Generalization from sparse data is central in learning many aspects of language, such as syntactic constructions or morphological rules. It presents most starkly in causal learning: every statistics class teaches that correlation does not imply causation, yet children routinely infer causal links from just a handful of events, far too small a sample to compute even a reliable correlation!

In a more theoretical section, the author describes a probabilistic, or Baysian, model to explain this learning process:

How does abstract knowledge guide inference from incomplete data? Abstract knowledge is encoded in a probabilistic generative model, a kind of mental model that describes the causal processes in the world giving rise to the learner's observations as well as unobserved or latent variables that support effective prediction and action if the learner can infer their hidden state. . . . A generative model . . . describes not only the specific situation at hand, but also a broader class of situations over which learning should generalize, and it captures in parsimonious form the essential world structure that causes learners' observations and makes generalizations possible.

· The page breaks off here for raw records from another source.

(* ===== verification/GenerationArray.v ===== *)
(** * Per-slot generations

    Models [mino/shm/allocator/generation_array.h] and [.cc]: the authoritative
    32-bit generation of every slot, which must never wrap. *)
From S2P Require Import Prelude.

(** [std::numeric_limits<uint32_t>::max()] marks a drained slot. *)
Definition kGenerationDraining : Z := u32_max.

Record GenerationArray : Set := mkGenerations
  { cells : list Z; slot_count_ : Z }.

Definition Create (storage : option (list Z)) (slot_count : Z)
  : Result GenerationArray :=
  match storage with
  | None => Err (Invalid "generation array storage must not be null")
  | Some st =>
      fail_if slot_count =? 0 with
        Invalid "generation array requires at least one slot" ;;
      Ok (mkGenerations st slot_count)
  end.

Definition Increment (g : GenerationArray) (slot_index : Z) : GenerationArray * Z :=
  if slot_count_ g <=? slot_index then (g, kGenerationDraining)
  else
    let current := cells g !!! Z.to_nat slot_index in
    if current =? kGenerationDraining then (g, kGenerationDraining)
    else (mkGenerations (<[Z.to_nat slot_index := wrap32 (current + 1)]> (cells g))
            (slot_count_ g),
          wrap32 (current + 1)).

Definition Get (g : GenerationArray) (slot_index : Z) : Z :=
  if slot_count_ g <=? slot_index then 0 else cells g !!! Z.to_nat slot_index.

(** ** Properties *)

Record generations_wf (g : GenerationArray) : Prop := {
  gwf_len : zlen (cells g) = slot_count_ g;
  gwf_cells : Forall is_u32 (cells g)
}.

Lemma Get_u32 g i : generations_wf g -> 0 <= i -> is_u32 (Get g i).
Proof.
  intros [Hl Hc] Hi. unfold Get. destruct (Z.leb_spec (slot_count_ g) i); [ulia|].
  eapply Forall_lookup_1; [exact Hc|]. apply list_lookup_lookup_total_lt. ulia.
Qed.

Lemma Get_insert g i j v :
  generations_wf g -> 0 <= i < slot_count_ g -> 0 <= j ->
  Get (mkGenerations (<[Z.to_nat i := v]> (cells g)) (slot_count_ g)) j
  = if i =? j then v else Get g j.
Proof.
  intros [Hl Hc] Hi Hj. unfold Get; simpl.
  destruct (Z.leb_spec (slot_count_ g) j), (Z.eqb_spec i j); try lia; try done.
  - subst. apply list_lookup_total_insert_eq. ulia.
  - apply list_lookup_total_insert_ne. lia.
Qed.

(** [Increment] either leaves the array alone and answers the draining mark,
    or advances one slot by exactly one. *)
Lemma Increment_cases g i :
  generations_wf g -> 0 <= i ->
  (Increment g i = (g, kGenerationDraining) /\
   (slot_count_ g <= i \/ Get g i = kGenerationDraining)) \/
  (exists g', Increment g i = (g', Get g i + 1) /\ Get g i + 1 <= kGenerationDraining /\
     i < slot_count_ g /\ slot_count_ g' = slot_count_ g /\ generations_wf g' /\
     forall j, 0 <= j -> Get g' j = if i =? j then Get g i + 1 else Get g j).
Proof.
  intros Hwf Hi. pose proof (Get_u32 g i Hwf Hi) as Hu.
  unfold Increment. destruct (Z.leb_spec (slot_count_ g) i) as [|Hlt]; [left; eauto|].
  assert (cells g !!! Z.to_nat i = Get g i) as E.
  { unfold Get. destruct (Z.leb_spec (slot_count_ g) i); [lia | done]. }
  rewrite E. destruct (Z.eqb_spec (Get g i) kGenerationDraining) as [Ed|Ed]; [left; eauto|].
  right. unfold kGenerationDraining in *.
  assert (wrap32 (Get g i + 1) = Get g i + 1) as -> by (apply Z.mod_small; ulia).
  eexists. split; [reflexivity|]. split_and!; simpl; [ulia | done | done | |].
  - destruct Hwf as [Hl Hc]. split; simpl; [by unfold zlen; rewrite length_insert|].
    apply Forall_insert; [done | ulia].
  - intros j Hj. by apply Get_insert.
Qed.

(** A sequence of increments, as the allocator issues them. *)
Fixpoint run_increments (g : GenerationArray) (slots : list Z) : GenerationArray :=
  match slots with
  | [] => g
  | s :: rest => run_increments (fst (Increment g s)) rest
  end.

Lemma run_increments_spec slots : forall g i,
  generations_wf g -> Forall (fun s => 0 <= s) slots -> 0 <= i ->
  generations_wf (run_increments g slots) /\
  slot_count_ (run_increments g slots) = slot_count_ g /\
  Get g i <= Get (run_increments g slots) i.
Proof.
  induction slots as [|s rest IH]; intros g i Hwf Hs Hi; simpl; [done|].
  apply Forall_cons_1 in Hs as [Hs0 Hs].
  destruct (Increment_cases g s Hwf Hs0) as [[-> _]|(g' & -> & _ & _ & Hc & Hwf' & Hg)]; simpl.
  - by apply IH.
  - destruct (IH g' i Hwf' Hs Hi) as (H1 & H2 & H3). split_and!; [done | lia |].
    rewrite Hg in H3 by done. destruct (Z.eqb_spec s i); subst; lia.
Qed.

(** Generations never wrap: whatever sequence of allocations increments
    them, a slot's generation only grows, and every increment that succeeds
    returns a value no earlier allocation of that slot returned (it exceeds the
    generation before it), so a stale handle cannot match a recycled slot. *)
Theorem generations_never_reused g slots i :
  generations_wf g -> Forall (fun s => 0 <= s) slots -> 0 <= i ->
  let g1 := run_increments g slots in
  let '(g2, r) := Increment g1 i in
  Get g i <= Get g1 i /\
  (r = kGenerationDraining \/ Get g1 i < r <= kGenerationDraining /\ Get g2 i = r) /\
  (Get g1 i = kGenerationDraining -> g2 = g1 /\ r = kGenerationDraining).
Proof.
  intros Hwf Hs Hi. destruct (run_increments_spec slots g i Hwf Hs Hi) as (Hwf1 & Hc1 & Hle).
  simpl. destruct (Increment_cases (run_increments g slots) i Hwf1 Hi)
    as [[-> _]|(g' & -> & Hb & Hlt & _ & _ & Hg)].
  - split_and!; [done | by left | done].
  - split_and!; [done | right | intros E; lia].
    split; [lia|]. rewrite Hg by done. by rewrite Z.eqb_refl.
Qed.

Lemma generations_never_reused_witness :
  exists g2, Increment (run_increments (mkGenerations [7; u32_max - 1] 2) [1; 0]) 0 = (g2, 9)
    /\ 7 <= Get (run_increments (mkGenerations [7; u32_max - 1] 2) [1; 0]) 0.
Proof.
  assert (generations_wf (mkGenerations [7; u32_max - 1] 2)) as Hwf
    by (split; [reflexivity | repeat constructor; simpl; lia]).
  pose proof (generations_never_reused (mkGenerations [7; u32_max - 1] 2) [1; 0] 0 Hwf
    ltac:(repeat constructor; lia) ltac:(lia)) as H.
  simpl in H. destruct (Increment _ 0) as [g2 r] eqn:E. destruct H as (H & _ & _).
  exists g2. split; [|exact H]. rewrite <- E. vm_compute in E. injection E as <- <-. reflexivity.
Defined.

Except when it doesn't work! As several of you demonstrated below, that same probabilistic model can lead to cognitive errors.

I summarized Pat Croskerry's explanation below:

Croskerry's exposition compares intuitive versus rational (or analytic) decision-making. Intuitive decision-making is used more often. It is fast, compelling, requires minimal cognitive effort, addictive, and mainly serves us well. It can also be catastrophic in that it leads to diagnostic anchoring that is not based on true underlying factors.

Why the dichotomy? How can a learning process that works so well in some cases led us awry in others? I asked Joshua, and he suggested that it might have to do with the complexity of the issue. For those functions that were important in an evolutionary sense as humans evolved -- e.g., recognizing existential threats, sensing the difference between poisonous and healthy plants -- a quick probabilistic inference was all that mattered.

Now, though, in a complex society, perhaps we get trapped by our inferences. The sense of tribalism that led us to flee from -- or fight -- people who looked different and who might have been seeking to steal our territory or food becomes evident now as unsupported and destructive racial or ethnic prejudice.

Likewise, the diagnostic approach to illness or injury that might have sufficed with simple health threats 10,000 years ago no longer produces the right result in a more complex clinical setting. Think about it. If you were a shaman or healer in a tribe, most conditions or illnesses healed themselves. You recognized the common ailments, and you knew you didn't need to do much, and whatever herbs or amulets or incense you used did no harm. If you couldn't cure the disease, you blamed the evil spirits.

In contrast, as a doctor today, you are expected to apply an encyclopedic knowledge to a variety of complex medical conditions -- cancer, cardiovascular disease, liver and kidney failure -- that were relatively unknown back then. (You were more likely to die from something more simple at a much younger age!) Many cases you see today have a variety of symptoms and multivariate causes and different possible diagnoses. It is no surprise that your mind tries to apply -- in parsimonious form -- a solution. The likelihood of diagnostic anchoring is actually quite high, unless you take care. As I note below:

Croskerry thinks we need to spend more time teaching clinicians to be more aware of the importance of decision-making as a discipline. He feels we should train people about the various forms of cognitive bias, and also affective bias. Given the extent to which intuitive decision-making will continue to be used, let's recognize that and improve our ability to carry out that approach by improving feedback, imposing circuit breakers, acknowledging the role of emotions, and the like.